Tammy disappeared behind a bush and I heard the rustling of a plastic bag. Under the white glow of the full moon, she returned with something in her hand.

“Ta da!” Tammy produced a cask of peach wine and two plastic cups.

“Classy!” I mused.

“I call it Dutch courage,” Tammy said.

She squeezed on the tab, trickling a clear, fruity wine into her cup, then mine. We pressed them together in a mock clink, giggling “Cheers!”

“Here’s to me talking to Sean Murphy tonight,” Tammy said. She took a deep breath and skulled her wine.

I just shook my head and followed suit.



***



After a cask of wine and a shared six-pack of smuggled VB cans from her dad’s stash, we were feeling good and zigzagging our way towards MacLean’s Beach.

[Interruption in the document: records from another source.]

Lemma perform_ready n call m :
  (n ≤ 8)%nat → ready n m →
  ∃ r m', perform n call m = Some (r, m') ∧
          instance m' = instance m ∧ ready n m'.
Proof.
  intros Hn Hr. unfold perform.
  erewrite bind_Some by (by apply mGet_ready).
  destruct (member_ready n call m Hn Hr) as (r & m' & Hm & Hi & Hw).
  exists r, m'. split_and!; [done..|]. split; [|done].
  rewrite Hi. apply Hr.
Qed.

Lemma perform_boot n call c :
  (n ≤ 8)%nat → wired c →
  ∃ r m', perform n call (boot n c) = Some (r, m') ∧ ready n m'.
Proof.
  intros Hn Hw. unfold perform.
  erewrite bind_Some by apply mGet_boot.
  destruct (member_ready n call
              {| instance := bound n; esphome := c;
                 console := setup_console n |} Hn)
    as (r & m' & Hm & Hi & Hw'); [by split |].
  exists r, m'. split; [done|]. split; [|done]. by rewrite Hi.
Qed.

Lemma reachable_ready n c0 m :
  (n ≤ 8)%nat → wired c0 → reachable n c0 m → ready n m.
Proof.
  intros Hn Hw. induction 1 as [call r m Hp|call r m m' _ IH Hp|c m _ IH Hc].
  - destruct (perform_boot n call c0 Hn Hw) as (r' & m' & Hp' & Hr).
    by simplify_eq.
  - destruct (perform_ready n call m Hn IH) as (r' & m'' & Hp' & _ & Hr).
    by simplify_eq.
  - split; [apply IH | exact Hc].
Qed.

(** ** What never changes the object *)

Lemma keeps_ret {A} (a : A) : keeps (mret a).
Proof. by intros m. Qed.

Lemma keeps_bind {A B} (e : Exec A) (f : A → Exec B) :
  keeps e → (∀ a, keeps (f a)) → keeps (e ≫= f).
Proof.
  intros He Hf m. unfold mbind, Exec_bind.
  specialize (He m). destruct (e m) as [[a m1]|]; [|done].
  specialize (Hf a m1). destruct (f a m1) as [[b m2]|]; [|done].
  congruence.
Qed.

Lemma keeps_lift {A} (o : option A) : keeps (lift o).
Proof. by destruct o. Qed.

Lemma keeps_this : keeps this.
Proof. by intros m. Qed.

Lemma keeps_components : keeps components.
Proof. by intros m. Qed.

Lemma keeps_set_components c : keeps (set_components c).
Proof. by intros m. Qed.

Lemma keeps_log l : keeps (log l).
Proof. by intros m. Qed.

#[local] Hint Resolve keeps_ret keeps_lift keeps_this keeps_components
  keeps_set_components keeps_log : phb.

Ltac keeps_steps :=
  repeat first
    [ progress auto with phb
    | apply keeps_bind; [| intros ? ]
    | match goal with |- keeps (if ?b then _ else _) => destruct b end ].

Lemma keeps_element arr idx : keeps (element arr idx).
Proof. unfold element. keeps_steps. Qed.

Lemma keeps_deref {A} (store : Components → list A) p : keeps (deref store p).
Proof. unfold deref. keeps_steps. Qed.

#[local] Hint Resolve keeps_element keeps_deref : phb.

Lemma keeps_state {A} arr (store : Components → list A) idx :
  keeps (state arr store idx).
Proof. unfold state. keeps_steps. Qed.

Lemma keeps_output idx call : keeps (output idx call).
Proof. unfold output. keeps_steps. Qed.

Lemma keeps_publish_state idx v : keeps (publish_state idx v).
Proof. unfold publish_state. keeps_steps. Qed.

#[local] Hint Resolve keeps_state keeps_output keeps_publish_state : phb.

Lemma keeps_member n call : keeps (member n call).
Proof.
  destruct call; cbn [member];
    unfold mIsEnabled, mTPEnable, mTPDisable, mGetFrequency, mSetFrequency,
      mGetDutyCycle, mSetDutyCycle, mGetInputState, invalid_index;
    keeps_steps.
Qed.

(** ** [setup] always completes *)

Lemma setup_switch_total i m : ∃ m', setup_switch i m = Some (tt, m').
Proof.
  do 9 (destruct i as [|i]; [by eexists |]). by eexists.
Qed.

Lemma setup_loop_total left : ∀ i m, ∃ m', setup_loop left i m = Some (tt, m').
Proof.
  induction left as [|left IH]; intros i m; cbn [setup_loop].
  - by eexists.
  - destruct (setup_switch_total i m) as [m1 H1].
    erewrite bind_Some by exact H1. apply IH.
Qed.

Lemma setup_total n m :
  ∃ m', setup n m = Some (tt, m') ∧ _Initialized (instance m') = true.
Proof.
  unfold setup. erewrite bind_Some by reflexivity.
  destruct (_Initialized (instance m)) eqn:Hi.
  - by exists m.
  - destruct (setup_loop_total n 0 m) as [m1 H1].
    erewrite bind_Some by exact H1. by eexists.
Qed.

Lemma setup_initialized n m :
  _Initialized (instance m) = true → setup n m = Some (tt, m).
Proof.
  intros Hi. unfold setup. erewrite bind_Some by reflexivity. by rewrite Hi.
Qed.

Lemma mGet_total n m :
  ∃ m', mGet n m = Some (tt, m') ∧ _Initialized (instance m') = true.
Proof.
  destruct (_Initialized (instance m)) eqn:Hi.
  - exists m. by rewrite mGet_initialized.
  - unfold mGet. erewrite bind_Some by reflexivity. rewrite Hi. cbn [negb].
    destruct (setup_total n m) as (m1 & H1 & _).
    erewrite bind_Some by exact H1. by eexists.
Qed.

Lemma slots_inj n i j p :
  slots n !! i = Some (Some p) → slots n !! j = Some (Some p) → i = j.
Proof.
  unfold slots. rewrite !list_lookup_fmap.
  intros Hi Hj.
  destruct (seq 0 n !! i) as [a|] eqn:Ha; [|done].
  destruct (seq 0 n !! j) as [b|] eqn:Hb; [|done].
  apply lookup_seq in Ha as [-> _]. apply lookup_seq in Hb as [-> _].
  cbn in Hi, Hj. unfold slot in Hi, Hj.
  repeat case_decide; simplify_eq. done.
Qed.

(** ** The test harness sequence of the specification

    [setFrequency(2, 500.0)], [setDutyCycle(2, 25.0)] on a test point that is
    off, then [enable(2)]: the output is sent the frequency 500, and the
    level of the duty cycle that was stored before, here 0, since
    [mSetDutyCycle] stored nothing. *)
Example set_then_enable_test_point_2 :
  (λ r, outputTP (esphome r.2) !! 2%nat) <$>
    (mSetFrequency 8 2 (F32.of_Z 500);;
     mSetDutyCycle 8 2 (F32.of_Z 25);;
     mTPEnable 8 2) (started 8 hw0)
  = Some (Some [turn_on; update_frequency (F32.of_Z 500);
                set_level F32.zero]).
Proof. reflexivity. Qed.

Example quarter : F32.div (F32.of_Z 25) F32.hundred = S754_finite false 8388608 (-25).
Proof. reflexivity. Qed.

(** * The claims *)

(** C1 (does not hold of the code): [mSetDutyCycle] never writes the
    duty-cycle number.  On every valid index of an initialised object,
    whatever the switch says, the call succeeds and a following
    [mGetDutyCycle] still returns the value [d] stored before the call, not
    the argument [v]. *)
Theorem C1_mSetDutyCycle_keeps_stored_value n m idx v d calls on :
  (n ≤ 8)%nat → instance m = bound n → valid n idx →
  numTPDutyCycle (esphome m) !! Z.to_nat idx = Some d →
  outputTP (esphome m) !! Z.to_nat idx = Some calls →
  switchTP (esphome m) !! Z.to_nat idx = Some on →
  ∃ m', mSetDutyCycle n idx v m = Some (tt, m') ∧
        mGetDutyCycle n idx m' = Some (d, m').
Proof.
  intros Hn Hb Hv Hd Ho Hs.
  erewrite mSetDutyCycle_valid by done.
  eexists; split; [reflexivity|].
  apply mGetDutyCycle_valid; [done..|].
  cbn. by destruct on.
Qed.

Lemma C1_mSetDutyCycle_25_reads_0 :
  ∃ m', mSetDutyCycle 8 2 (F32.of_Z 25) (started 8 hw0) = Some (tt, m') ∧
        mGetDutyCycle 8 2 m' = Some (F32.zero, m') ∧
        F32.zero ≠ F32.of_Z 25.
Proof.
  destruct (C1_mSetDutyCycle_keeps_stored_value
              8 (started 8 hw0) 2 (F32.of_Z 25) F32.zero [] false)
    as (m' & Hset & Hget);
    [lia | reflexivity | unfold valid; lia | reflexivity.. |].
  exists m'. split_and!; [exact Hset | exact Hget |].
  vm_compute. discriminate.
Defined.

(** C2 (does not hold of the code): [mTPEnable] and [mTPDisable] drive the
    output only and leave the switch as it is, so [mIsEnabled] answers
    after either call what it answered before: [on], the state of the
    switch. *)
Theorem C2_enable_disable_keep_switch n m idx on calls f d :
  (n ≤ 8)%nat → instance m = bound n → valid n idx →
  switchTP (esphome m) !! Z.to_nat idx = Some on →
  outputTP (esphome m) !! Z.to_nat idx = Some calls →
  numTPFrequency (esphome m) !! Z.to_nat idx = Some f →
  numTPDutyCycle (esphome m) !! Z.to_nat idx = Some d →
  (∃ m', mTPEnable n idx m = Some (tt, m') ∧
         mIsEnabled n idx m' = Some (on, m')) ∧
  (∃ m', mTPDisable n idx m = Some (tt, m') ∧
         mIsEnabled n idx m' = Some (on, m')).
Proof.
  intros Hn Hb Hv Hs Ho Hf Hd. split.
  - erewrite mTPEnable_valid by done.
    eexists; split; [reflexivity|]. by apply mIsEnabled_valid.
  - erewrite mTPDisable_valid by done.
    eexists; split; [reflexivity|]. by apply mIsEnabled_valid.
Qed.

Lemma C2_enable_then_false_disable_then_true :
  (∃ m', mTPEnable 8 0 (started 8 hw0) = Some (tt, m') ∧
         mIsEnabled 8 0 m' = Some (false, m')) ∧
  (∃ m', mTPDisable 8 3 (started 8 hw1) = Some (tt, m') ∧
         mIsEnabled 8 3 m' = Some (true, m')).
Proof.
  split.
  - apply (C2_enable_disable_keep_switch
             8 (started 8 hw0) 0 false [] F32.zero F32.zero);
      [lia | reflexivity | unfold valid; lia | reflexivity..].
  - apply (C2_enable_disable_keep_switch
             8 (started 8 hw1) 3 true [] (F32.of_Z 1000) (F32.of_Z 50));
      [lia | reflexivity | unfold valid; lia | reflexivity..].
Defined.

Falling in the soft sand, we laughed hysterically over how uncoordinated we were. How we stumbled to the actual clearing of MacLean’s, I will never know, but we did. Then, we attempted to be suave and sophisticated and walk as straight as possible through the crowd, give or take losing it in hysterics every now and then. I made a mental note to avoid my cousin, Chris, but luckily through my blurry vision I couldn’t spot him.